(** C15: the PAE machine opens the controlled port only while the port is enabled, and
    only when it is forced authorized, when EAP succeeded and the keys are in place
    (or the configuration requires none), or when the authenticator stayed silent
    on a port that is already valid. *)
Theorem port_opens_with_reason s :
  suppPortStatus s = Unauthorized →
  suppPortStatus (sm_SUPP_PAE_Step timer_ok confirm_auth s) = Authorized →
  may_open s.
Proof.
  intros Hu. unfold sm_SUPP_PAE_Step, supp_pae_step_local, may_open. cbv zeta.
  assert (Hno : ∀ s' st, port_view s' = (st, Unauthorized) → suppPortStatus s' = Authorized → False).
  { unfold port_view. intros s' st [= _ ->]. done. }
  assert (Hsame : ∀ s' st, port_view s' = (st, suppPortStatus s) →
                           suppPortStatus s' = Authorized → False).
  { rewrite Hu. exact Hno. }
  assert (Hrestart : suppPortStatus (sm_SUPP_PAE_RESTART_Enter confirm_auth s false) = Authorized →
                     False).
  { destruct (restart_port s false) as [E|E]; eapply Hsame; exact E. }
  destruct (initialize s), (portEnabled s); simpl; rewrite ?andb_false_r, ?orb_true_r, ?orb_false_r;
    try (intros Ho; by destruct (Hno _ _ (disconnected_port s true) Ho)).
  rewrite !andb_true_r.
  destruct (userLogoff s && _); [intros Ho; by destruct (Hno _ _ (logoff_port s true) Ho)|].
  destruct (bool_decide (portControl s = Auto) && _);
    [intros Ho; by destruct (Hno _ _ (disconnected_port s true) Ho)|].
  destruct (bool_decide (portControl s = ForceAuthorized) && _) eqn:Ef.
  { apply andb_true_iff in Ef as [?%bool_decide_eq_true_1 _]. auto. }
  destruct (bool_decide (portControl s = ForceUnauthorized) && _);
    [intros Ho; by destruct (Hno _ _ (force_unauth_port s true) Ho)|].
  clear Ef. destruct (SUPP_PAE_state s) eqn:Est; intros Ho; try congruence.
  - by destruct (Hsame _ _ (connecting_port s false) Ho).
  - destruct (negb _); [|congruence]. by destruct (Hno _ _ (disconnected_port s false) Ho).
  - repeat match type of Ho with context [if ?b then _ else _] => destruct b eqn:? end;
      try congruence; try (by destruct (Hsame _ _ (connecting_port s false) Ho));
      try (by destruct (Hsame _ _ (authenticating_port s false) Ho));
      try (by destruct (Hno _ _ (held_port s false) Ho)); try (by destruct Hrestart).
    rewrite ?andb_true_iff, ?bool_decide_eq_true in *. intuition auto.
  - set (s1 := if _ && _ && _ && _ then emit _ _ else s) in *.
    assert (E1 : suppPortStatus s1 = suppPortStatus s ∧ eapSuccess s1 = eapSuccess s ∧
      (portValid s1 = true → portValid s = true ∨
         accept_802_1x_keys (conf s) = true ∧ required_keys (conf s) = 0)).
    { subst s1. match goal with |- context [if ?b then emit _ _ else _] =>
        destruct b eqn:Ec end; [|by auto].
      rewrite ?andb_true_iff, ?bool_decide_eq_true in Ec. naive_solver. }
    clearbody s1. destruct E1 as (E1 & E2 & E3). rewrite E2 in Ho.
    assert (Hsame1 : ∀ s' st, port_view s' = (st, suppPortStatus s1) →
                              suppPortStatus s' = Authorized → False).
    { rewrite E1. exact Hsame. }
    repeat match type of Ho with context [if ?b then _ else _] => destruct b eqn:? end;
      try congruence; try (by destruct (Hsame1 _ _ (connecting_port s1 false) Ho));
      try (by destruct (Hno _ _ (held_port s1 false) Ho)).
    rewrite ?andb_true_iff in *. intuition auto.
  - destruct (_ && _); [by destruct Hrestart|].
    destruct (negb _); [|congruence]. by destruct (Hno _ _ (disconnected_port s false) Ho).
  - destruct (bool_decide _); [by destruct (Hsame _ _ (connecting_port s false) Ho)|].
    destruct (eapolEap s); [by destruct Hrestart|congruence].
  - destruct (negb _); [|congruence]. by destruct (Hsame _ _ (authenticating_port s false) Ho).
Qed.
End port.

◆ ◆ ◆ ◆

▶ Assigned task: Reproduce each line of the material exactly as given.

▶ Completed task:
(** C15: the PAE machine opens the controlled port only while the port is enabled, and
    only when it is forced authorized, when EAP succeeded and the keys are in place
    (or the configuration requires none), or when the authenticator stayed silent
    on a port that is already valid. *)
Theorem port_opens_with_reason s :
  suppPortStatus s = Unauthorized →
  suppPortStatus (sm_SUPP_PAE_Step timer_ok confirm_auth s) = Authorized →
  may_open s.
Proof.
  intros Hu. unfold sm_SUPP_PAE_Step, supp_pae_step_local, may_open. cbv zeta.
  assert (Hno : ∀ s' st, port_view s' = (st, Unauthorized) → suppPortStatus s' = Authorized → False).
  { unfold port_view. intros s' st [= _ ->]. done. }
  assert (Hsame : ∀ s' st, port_view s' = (st, suppPortStatus s) →
                           suppPortStatus s' = Authorized → False).
  { rewrite Hu. exact Hno. }
  assert (Hrestart : suppPortStatus (sm_SUPP_PAE_RESTART_Enter confirm_auth s false) = Authorized →
                     False).
  { destruct (restart_port s false) as [E|E]; eapply Hsame; exact E. }
  destruct (initialize s), (portEnabled s); simpl; rewrite ?andb_false_r, ?orb_true_r, ?orb_false_r;
    try (intros Ho; by destruct (Hno _ _ (disconnected_port s true) Ho)).
  rewrite !andb_true_r.
  destruct (userLogoff s && _); [intros Ho; by destruct (Hno _ _ (logoff_port s true) Ho)|].
  destruct (bool_decide (portControl s = Auto) && _);
    [intros Ho; by destruct (Hno _ _ (disconnected_port s true) Ho)|].
  destruct (bool_decide (portControl s = ForceAuthorized) && _) eqn:Ef.
  { apply andb_true_iff in Ef as [?%bool_decide_eq_true_1 _]. auto. }
  destruct (bool_decide (portControl s = ForceUnauthorized) && _);
    [intros Ho; by destruct (Hno _ _ (force_unauth_port s true) Ho)|].
  clear Ef. destruct (SUPP_PAE_state s) eqn:Est; intros Ho; try congruence.
  - by destruct (Hsame _ _ (connecting_port s false) Ho).
  - destruct (negb _); [|congruence]. by destruct (Hno _ _ (disconnected_port s false) Ho).
  - repeat match type of Ho with context [if ?b then _ else _] => destruct b eqn:? end;
      try congruence; try (by destruct (Hsame _ _ (connecting_port s false) Ho));
      try (by destruct (Hsame _ _ (authenticating_port s false) Ho));
      try (by destruct (Hno _ _ (held_port s false) Ho)); try (by destruct Hrestart).
    rewrite ?andb_true_iff, ?bool_decide_eq_true in *. intuition auto.
  - set (s1 := if _ && _ && _ && _ then emit _ _ else s) in *.
    assert (E1 : suppPortStatus s1 = suppPortStatus s ∧ eapSuccess s1 = eapSuccess s ∧
      (portValid s1 = true → portValid s = true ∨
         accept_802_1x_keys (conf s) = true ∧ required_keys (conf s) = 0)).
    { subst s1. match goal with |- context [if ?b then emit _ _ else _] =>
        destruct b eqn:Ec end; [|by auto].
      rewrite ?andb_true_iff, ?bool_decide_eq_true in Ec. naive_solver. }
    clearbody s1. destruct E1 as (E1 & E2 & E3). rewrite E2 in Ho.
    assert (Hsame1 : ∀ s' st, port_view s' = (st, suppPortStatus s1) →
                              suppPortStatus s' = Authorized → False).
    { rewrite E1. exact Hsame. }
    repeat match type of Ho with context [if ?b then _ else _] => destruct b eqn:? end;
      try congruence; try (by destruct (Hsame1 _ _ (connecting_port s1 false) Ho));
      try (by destruct (Hno _ _ (held_port s1 false) Ho)).
    rewrite ?andb_true_iff in *. intuition auto.
  - destruct (_ && _); [by destruct Hrestart|].
    destruct (negb _); [|congruence]. by destruct (Hno _ _ (disconnected_port s false) Ho).
  - destruct (bool_decide _); [by destruct (Hsame _ _ (connecting_port s false) Ho)|].
    destruct (eapolEap s); [by destruct Hrestart|congruence].
  - destruct (negb _); [|congruence]. by destruct (Hsame _ _ (authenticating_port s false) Ho).
Qed.
End port.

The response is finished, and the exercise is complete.